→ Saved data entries
(** Every scan completes: for each I/O limit of at least one and each choice of optional
    stages, [execution_waves] ends with waves that run each enabled stage exactly once and no
    disabled one, never exceed the limit, and run a stage only after every enabled stage it
    depends on; the order is a topological order of the stage graph. *)
Theorem execution_waves_complete c :
  1 <= max_io_cost c ->
  exists ws, execution_waves c = Ok ws /\ waves_ordered c [] ws = true /\
    (forall w, w ∈ ws -> 1 <= zlen w <= max_io_cost c) /\
    NoDup (concat ws) /\ (forall s, s ∈ concat ws <-> enabled s c = true).
Proof.
  intros Hm. assert (waves_ok c (execution_waves c) = true) as Hok.
  { unfold execution_waves. destruct c as [m e ca]; simpl in Hm.
    destruct (Z.lt_ge_cases m 7) as [Hlt|Hge].
    - assert (m = 1 \/ m = 2 \/ m = 3 \/ m = 4 \/ m = 5 \/ m = 6) as Hcases by lia.
      repeat destruct Hcases as [->|Hcases]; [..|subst m]; destruct e, ca; by vm_compute.
    - set (c := {| max_io_cost := 0; enable_enrichment := e; enable_carving := ca |}).
      change {| max_io_cost := m; enable_enrichment := e; enable_carving := ca |} with (with_max c m).
      rewrite waves_enough by done.
      assert (waves_ok (with_max c 7) (waves_loop 8 initial_statuses (with_max c 7)) = true) as H7
        by (subst c; destruct e, ca; by vm_compute).
      destruct (waves_loop 8 initial_statuses (with_max c 7)) as [ws|]; [|done].
      unfold waves_ok in *. rewrite !andb_true_iff in *. destruct H7 as [[[Ho Hw] Hn] Hs].
      split; [split; [split|]|].
      + clear -Ho. revert Ho. generalize (@nil stage).
        induction ws as [|w ws IH]; intros b; simpl; [done|]. rewrite !andb_true_iff. intros [H1 H2]. auto.
      + rewrite forallb_elem in *. intros w Hin. specialize (Hw w Hin). simpl in *.
        rewrite andb_true_iff, Z.ltb_lt, Z.leb_le in *. lia.
      + done.
      + exact Hs. }
  destruct (execution_waves c) as [ws|]; [|done]. exists ws. split; [done|].
  unfold waves_ok in Hok. rewrite !andb_true_iff, !forallb_elem, bool_decide_eq_true in Hok.
  destruct Hok as [[[Ho Hw] Hn] Hs]. split; [done|]. split; [|split; [done|]].
  - intros w Hin. specialize (Hw w Hin). rewrite andb_true_iff, Z.ltb_lt, Z.leb_le in Hw. lia.
  - intros s. specialize (Hs s ltac:(destruct s; unfold stage_keys; elem_list)).
    apply Bool.eqb_prop in Hs. rewrite <- Hs. by rewrite bool_decide_eq_true.
Qed.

→ Assignment
Write out, from the lines above, only those from the line with "exists ws, execution_waves" to the line with "rewrite waves_enough by done.", exactly as given, including the first and the last.

→ Reply to the exercise
  exists ws, execution_waves c = Ok ws /\ waves_ordered c [] ws = true /\
    (forall w, w ∈ ws -> 1 <= zlen w <= max_io_cost c) /\
    NoDup (concat ws) /\ (forall s, s ∈ concat ws <-> enabled s c = true).
Proof.
  intros Hm. assert (waves_ok c (execution_waves c) = true) as Hok.
  { unfold execution_waves. destruct c as [m e ca]; simpl in Hm.
    destruct (Z.lt_ge_cases m 7) as [Hlt|Hge].
    - assert (m = 1 \/ m = 2 \/ m = 3 \/ m = 4 \/ m = 5 \/ m = 6) as Hcases by lia.
      repeat destruct Hcases as [->|Hcases]; [..|subst m]; destruct e, ca; by vm_compute.
    - set (c := {| max_io_cost := 0; enable_enrichment := e; enable_carving := ca |}).
      change {| max_io_cost := m; enable_enrichment := e; enable_carving := ca |} with (with_max c m).
      rewrite waves_enough by done.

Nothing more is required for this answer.